Diverse Committees with Incomplete or Inaccurate Approval Ballots

We study diversity in approval-based committee elections with incomplete or inaccurate information. We define diversity according to the Maximum Coverage problem, which is known to be $\mathsf{NP}$-complete, with a best attainable polynomial time approximation ratio of $1-1/e$. In the incomplete information setting, voters vote only on a small portion of the candidates, and we prove that getting arbitrarily close to the optimal approximation ratio w.h.p. requires $Ω(m^2)$ non-adaptive queries, where $m$ is the number of candidates. This motivates studying adaptive querying algorithms, that can adapt their querying strategy to information obtained from previous query outcomes. In that setting, we lower this bound to only $Ω(m)$ queries. We propose a greedy algorithm to match this lower bound up to log-factors. We prove the same $\tildeΘ(m)$ bound for the generalized problem of Maximum Coverage over a matroid constraint, using a local search algorithm. Specifying a matroid of valid committees lets us implement extra structural requirements on the committee, like quota. In the inaccurate information setting, voters' responses are corrupted with a small probability. We prove $\tildeΘ(nm)$ queries are required to attain a $(1-1/e)$-approximation with high probability, where $n$ is the number of voters.
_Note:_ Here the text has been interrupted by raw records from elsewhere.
(** * ExFITS: the NIF marshalling layer between Erlang terms and CFITSIO

    A shallow embedding of [c_src/exfits_nif.c] and [c_src/write_fits.c].
    The C functions are written as programs over the calls they make into
    CFITSIO, the C library and [stderr]; the Erlang terms they receive and
    build are an inductive type; C integer arithmetic is on [Z] with the
    wrap-around of an LP64 platform written out. *)

From Stdlib Require Import ZArith Ascii String List Lia Bool.
From stdpp Require Import base option strings gmap.
Import ListNotations.

Set Warnings "-register-all".

Local Open Scope string_scope.
Local Open Scope Z_scope.

(** ** C integer types (LP64: [long] and [size_t] are 64 bits, [int] 32) *)

Module C.

Definition LONG_MIN : Z := - 2 ^ 63.
Definition LONG_MAX : Z := 2 ^ 63 - 1.
Definition INT_MIN : Z := - 2 ^ 31.
Definition INT_MAX : Z := 2 ^ 31 - 1.
Definition SIZE_MODULUS : Z := 2 ^ 64.

(** Conversion to [unsigned long] / [size_t]. *)
Definition to_ulong (z : Z) : Z := z mod SIZE_MODULUS.

(** Two's complement result of a [long] operation. *)
Definition wrap_long (z : Z) : Z :=
  (z + 2 ^ 63) mod SIZE_MODULUS - 2 ^ 63.

Definition in_long (z : Z) : bool := (LONG_MIN <=? z) && (z <=? LONG_MAX).
Definition in_int (z : Z) : bool := (INT_MIN <=? z) && (z <=? INT_MAX).

(** [sizeof(float)] *)
Definition sizeof_float : Z := 4.

(** ** C strings: a [char] array is read up to its first NUL *)

Definition code (c : ascii) : Z := Z.of_N (N_of_ascii c).
Definition NUL : ascii := Ascii.zero.

Fixpoint c_str (buf : string) : string :=
  match buf with
  | EmptyString => EmptyString
  | String c r => if Ascii.eqb c NUL then EmptyString else String c (c_str r)
  end.

Definition strlen (s : string) : nat := String.length (c_str s).

(** [s[i]]; past the terminator the array of a C string holds NUL here. *)
Definition char_at (s : string) (i : nat) : ascii :=
  match String.get i s with Some c => c | None => NUL end.

(** [s[i] = c] *)
Fixpoint poke (s : string) (i : nat) (c : ascii) : string :=
  match s, i with
  | EmptyString, _ => EmptyString
  | String _ r, O => String c r
  | String a r, S i' => String a (poke r i' c)
  end.

(** [s + n] *)
Fixpoint advance (s : string) (n : nat) {struct n} : string :=
  match n, s with
  | O, _ => s
  | S n', String _ r => advance r n'
  | S _, EmptyString => EmptyString
  end.

Fixpoint strcmp (a b : string) : Z :=
  match a, b with
  | EmptyString, EmptyString => 0
  | EmptyString, String c _ => - code c
  | String c _, EmptyString => code c
  | String c1 r1, String c2 r2 =>
      if Ascii.eqb c1 c2 then strcmp r1 r2 else code c1 - code c2
  end.

Fixpoint strncmp (a b : string) (n : nat) {struct n} : Z :=
  match n with
  | O => 0
  | S n' =>
      match a, b with
      | EmptyString, EmptyString => 0
      | EmptyString, String c _ => - code c
      | String c _, EmptyString => code c
      | String c1 r1, String c2 r2 =>
          if Ascii.eqb c1 c2 then strncmp r1 r2 n' else code c1 - code c2
      end
  end.

(** [strchr(s, c)]: the suffix starting at the first [c], or NULL. *)
Fixpoint strchr (s : string) (c : ascii) : option string :=
  match s with
  | EmptyString => None
  | String a r => if Ascii.eqb a c then Some s else strchr r c
  end.

Definition isspace (c : ascii) : bool :=
  let n := code c in (n =? 32) || ((9 <=? n) && (n <=? 13)).

Definition isdigit (c : ascii) : bool :=
  let n := code c in (48 <=? n) && (n <=? 57).

Definition digit_value (c : ascii) : Z := code c - 48.

Fixpoint skip_space (s : string) : string :=
  match s with
  | String c r => if isspace c then skip_space r else s
  | EmptyString => s
  end.

(** The digit loop of [strtol]: accumulate while digits last, and leave the
    first character that is not a digit at the head of the rest. *)
Fixpoint scan_digits (s : string) (acc : Z) : Z * string :=
  match s with
  | String c r => if isdigit c then scan_digits r (10 * acc + digit_value c) else (acc, s)
  | EmptyString => (acc, s)
  end.

Definition clamp_long (z : Z) : Z :=
  if z <? LONG_MIN then LONG_MIN else if LONG_MAX <? z then LONG_MAX else z.

(** [strtol(nptr, &endptr, 10)]: the value and what [endptr] points at.
    With no digit to convert, the value is 0 and [endptr] is [nptr]. *)
Definition strtol (nptr : string) : Z * string :=
  let s := skip_space nptr in
  let '(neg, body) :=
    match s with
    | String "-" r => (true, r)
    | String "+" r => (false, r)
    | _ => (false, s)
    end in
  match body with
  | String c _ =>
      if isdigit c then
        let '(n, rest) := scan_digits body 0 in
        (clamp_long (if neg then - n else n), rest)
      else (0, nptr)
  | EmptyString => (0, nptr)
  end.

End C.

(** A text with no NUL in it: what a C string holds before its terminator. *)
Inductive nul_free : string -> Prop :=
| nul_free_nil : nul_free EmptyString
| nul_free_cons c s : c <> C.NUL -> nul_free s -> nul_free (String c s).

(** ** What the platform leaves open

    [double] values are opaque to this layer: they are received from the
    VM, handed to CFITSIO and produced by [sscanf].  [sscanf_lf value] is the
    content of [dval] after [sscanf(value, "%lf", &dval)]. *)

Class Platform := {
  double : Type;
  sscanf_lf : string -> double;
}.

(** ** Erlang terms *)

Section Terms.
Context {P : Platform}.

Inductive term : Type :=
| TAtom (name : string)
| TInt (z : Z)
| TFloat (d : double)
| TBinary (bytes : string)
| TList (elems : list term)
| TTuple (elems : list term)
| TMap (pairs : list (term * term)).

(** What a NIF hands back: a term, or the [badarg] exception. *)
Inductive nif_return : Type :=
| Return (t : term)
| Badarg.

Definition enif_make_atom (name : string) : term := TAtom name.
Definition enif_make_int (i : Z) : term := TInt i.
Definition enif_make_long (i : Z) : term := TInt i.
(** [enif_make_double] for a finite [d].  For one that is not finite erl_nif
    raises [badarg] in its place; of the NIFs only [read_header] builds a
    double, so the theorems on [badarg] leave [read_header] out. *)
Definition enif_make_double (d : double) : term := TFloat d.
Definition enif_make_tuple2 (a b : term) : term := TTuple [a; b].
Definition enif_make_tuple3 (a b c : term) : term := TTuple [a; b; c].

(** [enif_make_string(env, s, ERL_NIF_LATIN1)]: the list of character codes. *)
Definition enif_make_string (s : string) : term :=
  TList (map (fun c => TInt (C.code c)) (list_ascii_of_string (C.c_str s))).

End Terms.

(** ** Decoding the value field of a header card ([read_header]) *)

Section Decode.
Context {P : Platform}.

Definition quote : ascii := "'"%char.
Definition point : ascii := "."%char.

(** The classification of [read_header], on the [value] buffer that
    [fits_parse_value] filled. *)
Definition decode_value (buf : string) : term :=
  let value := C.c_str buf in
  if C.strncmp value "'" 1 =? 0 then
    let len := C.strlen value in
    if (2 <=? len)%nat && Ascii.eqb (C.char_at value 0) quote
       && Ascii.eqb (C.char_at value (len - 1)) quote
    then enif_make_string (C.advance (C.poke value (len - 1) C.NUL) 1)
    else enif_make_string value
  else
    match C.strchr value point with
    | Some _ => enif_make_double (sscanf_lf value)
    | None =>
        let '(ival, endptr) := C.strtol value in
        if Ascii.eqb (C.char_at endptr 0) C.NUL
        then enif_make_long ival
        else enif_make_string value
    end.

(** The classification as the specification words it. *)

Definition begins_with_quote (v : string) : bool :=
  match v with String c _ => Ascii.eqb c quote | EmptyString => false end.

Definition ends_with_quote (v : string) : bool :=
  Ascii.eqb (List.last (list_ascii_of_string v) C.NUL) quote.

Definition strip_quotes (v : string) : string :=
  String.substring 1 (String.length v - 2) v.

Definition contains_point (v : string) : bool :=
  existsb (fun c => Ascii.eqb c point) (list_ascii_of_string v).

Definition all_digits (s : string) : bool :=
  forallb C.isdigit (list_ascii_of_string s).

Definition decimal_value (s : string) : Z :=
  fold_left (fun acc c => 10 * acc + C.digit_value c) (list_ascii_of_string s) 0.

(** An integer parse that leaves nothing over: nothing at all, or white
    space, an optional sign and digits to the end of the text. *)
Definition integer_parse (v : string) : option Z :=
  match v with
  | EmptyString => Some 0
  | _ =>
      let s := C.skip_space v in
      let '(neg, ds) :=
        match s with
        | String "-" r => (true, r)
        | String "+" r => (false, r)
        | _ => (false, s)
        end in
      match ds with
      | EmptyString => None
      | _ => if all_digits ds
             then Some (C.clamp_long (if neg then - decimal_value ds else decimal_value ds))
             else None
      end
  end.

Definition decode_value_spec (v : string) : term :=
  if begins_with_quote v then
    enif_make_string
      (if (2 <=? String.length v)%nat && ends_with_quote v then strip_quotes v else v)
  else if contains_point v then enif_make_double (sscanf_lf v)
  else match integer_parse v with
       | Some z => enif_make_long z
       | None => enif_make_string v
       end.

End Decode.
While the proven bounds show that all our algorithms are viable asymptotically, they also show that some of them would still require large numbers of queries in instances of practical relevance. Using real data from Polis as well as synthetic data, we observe that our algorithms perform well also on smaller instances, both with incomplete and inaccurate information.
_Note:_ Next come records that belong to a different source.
(** The pieces of [s] between occurrences of [sep]. *)
Fixpoint split (sep : ascii) (s : string) : list string :=
  match s with
  | EmptyString => [""]
  | String c r =>
      if Ascii.eqb c sep then "" :: split sep r
      else match split sep r with
           | piece :: pieces => String c piece :: pieces
           | [] => [String c ""]
           end
  end.

(** Name and value of one piece: cut at the first [=]. *)
Fixpoint cut (s : string) : string * string :=
  match s with
  | EmptyString => ("", "")
  | String c r =>
      if Ascii.eqb c "=" then ("", r)
      else (String c (fst (cut r)), snd (cut r))
  end.

(** [lacks c s]: the byte [c] does not occur in [s]. *)
Fixpoint lacks (c : ascii) (s : string) : bool :=
  match s with
  | EmptyString => true
  | String d r => negb (Ascii.eqb d c) && lacks c r
  end.

Definition parse (s : string) : list (string * string) :=
  flat_map
    (fun piece =>
       match piece with
       | EmptyString => []
       | String _ _ => [(decode (fst (cut piece)), decode (snd (cut piece)))]
       end)
    (split "&" s).

End QueryString.

(** The two asynchronous operations of the request flow, seen as one
    family, with the words the specification uses about a run. *)
Module Flow.
Import Player.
翻译：我们研究了在信息不完整或不准确的情况下基于批准的委员会选举中的多样性。我们根据最大覆盖问题定义多样性，该问题已知是$\mathsf{NP}$-完全的，且最佳可实现的多项式时间近似比为$1-1/e$。在信息不完整的环境中，选民仅对少数候选人进行投票，我们证明，要任意接近最优近似比（高概率），需要$\Omega(m^2)$次非自适应查询，其中$m$是候选人数。这促使我们研究自适应查询算法，该算法能根据先前查询结果调整查询策略。在此设置下，我们将下界降至仅$\Omega(m)$次查询。我们提出一种贪心算法，以匹配该下界（在对数因子内）。通过局部搜索算法，我们针对拟阵约束上的广义最大覆盖问题证明了相同的$\tilde\Theta(m)$界。指定有效委员会的拟阵允许我们在委员会上实施额外的结构要求，如配额。在信息不准确的环境中，选民的回答以较小概率被破坏。我们证明需要$\tilde\Theta(nm)$次查询才能高概率达到$(1-1/e)$-近似，其中$n$是选民人数。虽然已证明的界表明我们的所有算法在渐近意义下是可行的，但它们也表明，在具有实际意义的实例中，某些算法仍需大量查询。通过使用来自Polis的真实数据以及合成数据，我们观察到，在信息不完整和不准确的情况下，我们的算法在较小实例上也能表现良好。